**TASK DETAILS:** The answer must consist of every line in the records that contains the word "with".

Segment Open

(** The date of a day is a real date, and names that day. *)
Lemma civil_spec days y m d :
  civil_from_days days = (y, m, d) →
  days_from_civil y m d = days ∧ 1 ≤ m ≤ 12 ∧ 1 ≤ d ≤ days_in m y ∧ d ≤ 31.
Proof.
  destruct (civil_decompose days) as (era & yoe & doy & -> & Hy & Hd).
  rewrite civil_compute by done. intros [= <- <- <-].
  pose proof (year_length_bounds yoe).
  destruct (days_checked doy) as (E1 & Hm & Hd1 & Hdn & Hfeb & _); [lia|].
  assert (Hmar : (if month_of doy <=? 2
    then yoe + era * 400 + (if month_of doy <=? 2 then 1 else 0) - 1
    else yoe + era * 400 + (if month_of doy <=? 2 then 1 else 0)) = yoe + era * 400)
    by (destruct (month_of doy <=? 2); lia).
  assert (Hdays : day_of doy ≤
    days_in (month_of doy) (yoe + era * 400 + (if month_of doy <=? 2 then 1 else 0))).
  { destruct (Z.eqb_spec doy 365) as [->|Hne].
    - change (month_of 365) with 2. change (day_of 365) with 29. cbn.
      replace (yoe + era * 400 + 1) with (yoe + 1 + era * 400) by lia. rewrite leap_shift.
      unfold year_length in Hd. destruct (leap (yoe + 1)); lia.
    - etransitivity; [exact Hdn|]. unfold days_in. change (leap 1) with false.
      repeat case_match; lia. }
  split_and!; [|lia..|].
  - unfold days_from_civil. rewrite Hmar, era_div, era_mod by lia. unfold year_start. rewrite (Z.div_small yoe 400) by lia. lia.
  - etransitivity; [exact Hdays|]. unfold days_in. repeat case_match; lia.
Qed.

Lemma date_order_lt a b : a < b → date_order a < date_order b.
Proof.
  intros Hab. replace b with (a + 1 + Z.of_nat (Z.to_nat (b - a - 1))) by lia.
  generalize (Z.to_nat (b - a - 1)) as n. intros n. induction n as [|n IH].
  - rewrite Z.add_0_r. apply date_order_succ.
  - etransitivity; [exact IH|].
    replace (a + 1 + Z.of_nat (S n)) with (a + 1 + Z.of_nat n + 1) by lia. apply date_order_succ.
Qed.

Segment Closed

**RESULT OF THE EXERCISE:**
    - change (month_of 365) with 2. change (day_of 365) with 29. cbn.
      replace (yoe + era * 400 + 1) with (yoe + 1 + era * 400) by lia. rewrite leap_shift.
    - etransitivity; [exact Hdn|]. unfold days_in. change (leap 1) with false.
  intros Hab. replace b with (a + 1 + Z.of_nat (Z.to_nat (b - a - 1))) by lia.
    replace (a + 1 + Z.of_nat (S n)) with (a + 1 + Z.of_nat n + 1) by lia. apply date_order_succ.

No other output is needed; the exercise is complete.